Et l'on cria haro sur … le Mali !

 

« Je sais par expérience historique et vécue qu'un peuple qui en colonise un autre tend à le mépriser.». (1)

 

1 – La poursuite du fait impérial.

A la une du journal Le Monde du 2 juin 2021, l’image se veut à la fois, rigolote et informative. On y voit le chef de l’Etat de la transition au Mali, le colonel Assimi Goïta, assis en mode Alcooliques Anonymes, prendre la parole devant un aéropage où l’on reconnaît Franco, Hitler, et Kadhafi entre autres,  articuler péniblement : « Mon dernier putsch remonte à août... Ça me démange … ». Cette caricature rappelle la précédente de l’hebdomadaire satirique Le Canard Enchaîné, en février 1968, représentant le général Jean Bedel Bokassa fouillant des poubelles à la recherche de médailles militaires qui viendraient orner le plastron de poitrine de son uniforme ! Ces images dégradantes et humiliantes n’ont qu’un seul but, traduire le racisme de « l’esprit impérial » : vanité, arrogance, mépris.

 

2 – Le « triomphe » de l’esprit servile !

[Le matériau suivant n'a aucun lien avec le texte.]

Lemma hitTest_label_only_on_first_row_of_a_name_example :
  hitTestRowIndex (Example.chart Example.twoRows "active-tab") (ofZ 40) = ofNat 1.
Proof.
  destruct (hitTest_label_only_on_first_row_of_a_name
              (Example.chart Example.twoRows "active-tab") (Some Example.measurement)
              (ofZ 5) (ofZ 40) {| markerIndex := Null; rowIndexOfLabel := Some 1%nat |}
              1%nat) as (_ & Hrow & _).
  - apply hitTest_label_hover.
  - reflexivity.
  - exact Hrow.
Defined.

(** ** A geometry that is not degenerate is finite *)

Lemma sub_Fin_inv (a b : num) (d : Qc) :
  (a - b)%num = Fin d -> exists p q, a = Fin p /\ b = Fin q /\ d = (p - q)%Qc.
Proof.
  destruct a as [p| | |], b as [q| | |]; cbn; try discriminate.
  intros [= <-]. eauto.
Qed.

Lemma positiveb_sub_inv (a b : num) :
  positiveb (a - b)%num = true ->
  exists p q, a = Fin p /\ b = Fin q /\ (0 < p - q)%Qc.
Proof.
  intros (d & Hd & Hpos)%positiveb_Fin.
  destruct (sub_Fin_inv _ _ _ Hd) as (p & q & -> & -> & ->). eauto.
Qed.

Lemma Qc_pos_nonzero (q : Qc) : (0 < q)%Qc -> q <> 0%Qc.
Proof. intros Hpos ->. revert Hpos. apply Qcle_not_lt, Qcle_refl. Qed.

Lemma nonDegenerate_finite (props : Props) :
  nonDegenerate props = true -> inhabited (FiniteProps props).
Proof.
  unfold nonDegenerate. rewrite !andb_true_iff. intros [[[Hh Hw] Hv] Hr].
  apply positiveb_Fin in Hh as (rh & Hrh & Hrhpos).
  unfold rangeLength in Hr. apply positiveb_sub_inv in Hr as (re & rs & Hre & Hrs & Hrpos).
  unfold viewportLength in Hv.
  apply positiveb_sub_inv in Hv as (vr & vl & Hvr & Hvl & Hvpos).
  unfold markerContainerWidth in Hw.
  apply positiveb_sub_inv in Hw as (d & mr & Hd & Hmr & Hwpos).
  destruct (sub_Fin_inv _ _ _ Hd) as (cw & ml & Hcw & Hml & ->).
  constructor.
  exact (Build_FiniteProps props rs re vl vr cw ml mr rh
           Hrs Hre Hvl Hvr Hcw Hml Hmr Hrh Hrpos Hvpos Hwpos Hrhpos).
Qed.

(** From a time to its pixel and back, for any geometry that is not
    degenerate. *)
(** ** The pointer inside a marker *)

Section Inside.

Local Open Scope num_scope.

Lemma bisectionRight_after (array : list num) (i : nat) (a t : num) :
  sortedAscending array ->
  array !! i = Some a ->
  (t <? a) = false ->
  (forall s', array !! S i = Some s' -> (t <? s') = true) ->
  bisectionRight array t = S i.
Proof.
  intros Hsorted Hi Hnot Hnext.
  destruct (bisectionRight_insertionPoint array t Hsorted)
    as (Hlen & Hbelow & Habove).
  set (n := bisectionRight array t) in *.
  assert (i < n)%nat as Hlow.
  { destruct (Nat.lt_ge_cases i n) as [|Hge]; [assumption|].
    pose proof (Habove i _ Hge Hi) as H. congruence. }
  assert (n <= S i)%nat as Hhigh.
  { destruct (Nat.le_gt_cases n (S i)) as [|Hgt]; [assumption|].
    destruct (lookup_lt_is_Some_2 array (S i)) as [s' Hs']; [lia|].
    pose proof (Hbelow _ _ Hgt Hs') as H. rewrite (Hnext _ Hs') in H. discriminate. }
  lia.
Qed.

Lemma in_radius_inside (s q : Qc) (e r : num) :
  (s <= q)%Qc -> (Fin q <=? e) = true -> positiveb r = true ->
  (Fin s <? Fin q + r) && (e >? Fin q - r) = true.
Proof.
  intros Hs He (d & -> & Hd)%positiveb_Fin.
  destruct e as [e| | |]; simpl in *; try discriminate.
  - apply bool_decide_eq_true in He.
    apply andb_true_iff; split; apply bool_decide_eq_true; qc_lra.
  - rewrite andb_true_r. apply bool_decide_eq_true. qc_lra.
Qed.

Variable props : Props.
Variable _textMeasurement : option TextMeasurement.
Variable y : num.
Variable markerTiming : MarkerTiming.t.
Variable i : nat.
Variables s q : Qc.
Variable e : num.
Variable id : MarkerIndex.

Hypothesis geometry : nonDegenerate props = true.
Hypothesis lengths :
  MarkerTiming.length markerTiming = List.length (MarkerTiming.start markerTiming).
Hypothesis sorted : sortedAscending (MarkerTiming.start markerTiming).
Hypothesis start_i : MarkerTiming.start markerTiming !! i = Some (Fin s).
Hypothesis end_i : MarkerTiming.end_ markerTiming !! i = Some e.
Hypothesis index_i : MarkerTiming.index markerTiming !! i = Some id.
Hypothesis after_start : (s <= q)%Qc.
Hypothesis before_end : (Fin q <=? e) = true.
Hypothesis before_next :
  forall s', MarkerTiming.start markerTiming !! S i = Some s' -> (Fin q <? s') = true.

Lemma hitTestMarker_inside :
  hitTestMarker markerTiming (Fin q) (dotRadiusInTime props) = Idx id.
Proof.
  pose proof (dotRadiusInTime_positive props geometry) as Hr.
  unfold hitTestMarker.
  rewrite (bisectionRight_after _ i (Fin s) (Fin q) sorted start_i); [|
    cbn; apply bool_decide_eq_false, Qcle_not_lt; assumption | exact before_next].
  assert ((if (0 <? S i)%nat && (S i <? MarkerTiming.length markerTiming)%nat
           then closest markerTiming (Fin q) (S i)
           else if (S i =? 0)%nat then S i else (S i - 1)%nat) = i) as ->.
  { destruct (S i <? MarkerTiming.length markerTiming)%nat eqn:Hlt;
      cbn [Nat.ltb Nat.leb andb].
    - apply Nat.ltb_lt in Hlt.
      destruct (lookup_lt_is_Some_2 (MarkerTiming.start markerTiming) (S i))
        as [s' Hs']; [lia|].
      unfold closest. replace (S i - 1)%nat with i by lia.
      rewrite (readNum_lookup _ _ _ Hs'), (readNum_lookup _ _ _ end_i).
      rewrite (gap_at_start q e s' before_end (before_next _ Hs')). reflexivity.
    - cbn [Nat.eqb]. lia. }
  unfold isMarkerTimingInDotRadius.
  rewrite (readNum_lookup _ _ _ start_i), (readNum_lookup _ _ _ end_i).
  rewrite (in_radius_inside s q e _ after_start before_end Hr).
  unfold readIndex. rewrite index_i. reflexivity.
Qed.

(** X7.  In a sorted row of a geometry that is not degenerate, a pointer
    whose time lies within marker [i], from its start to its end and
    before the start of the next marker, hits marker [i]: outside the
    active tab view [hitTest] returns that marker for any pointer inside
    the clickable region. *)
Theorem hitTest_inside_marker (x : num) :
  readRow (markerTimingAndBuckets props) (hitTestRowIndex props y)
    = Some (Timing markerTiming) ->
  xInTime props x = Fin q ->
  (x <? marginLeft props - dotRadius props) = false ->
  isActiveTab props = false ->
  hitTest props _textMeasurement x y =
    Return (Some {| markerIndex := Idx id; rowIndexOfLabel := None |}).
Proof.
  intros Hrow Ht Hguard Hfull.
  assert (MarkerTiming.length markerTiming <> 0%nat) as Hnonempty.
  { apply lookup_lt_Some in start_i. lia. }
  rewrite (hitTest_on_timing_row _ _ _ _ _ Hrow Hnonempty).
  rewrite Hguard, Ht, hitTestMarker_inside.
  rewrite (hitTestLabel_full_view _ _ _ _ _ Hfull). reflexivity.
Qed.

End Inside.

A la suite du coup d’Etat du colonel Goïta, le Mali devient le petit canard boiteux de la CEDEAO, la communauté économique des États de l’Afrique de l’ouest. Les présidents de ces pays menacent les militaires maliens de sanctions économiques s’ils ne remettent pas le pouvoir à un gouvernement civil ? Depuis l’Afrique du sud où il se trouve en visite officielle, le président français, Emmanuel Macron, se félicite d’avoir fait passer ce message de fermeté, et suspend toute coopération militaire avec l’armée malienne. L’Union africaine, dont le président en exercice est le chef de l’Etat congolais Félix Tshisekedi, abonde dans le même sens et suspend le Mali de ses instances. On cria haro sur le Mali (2) !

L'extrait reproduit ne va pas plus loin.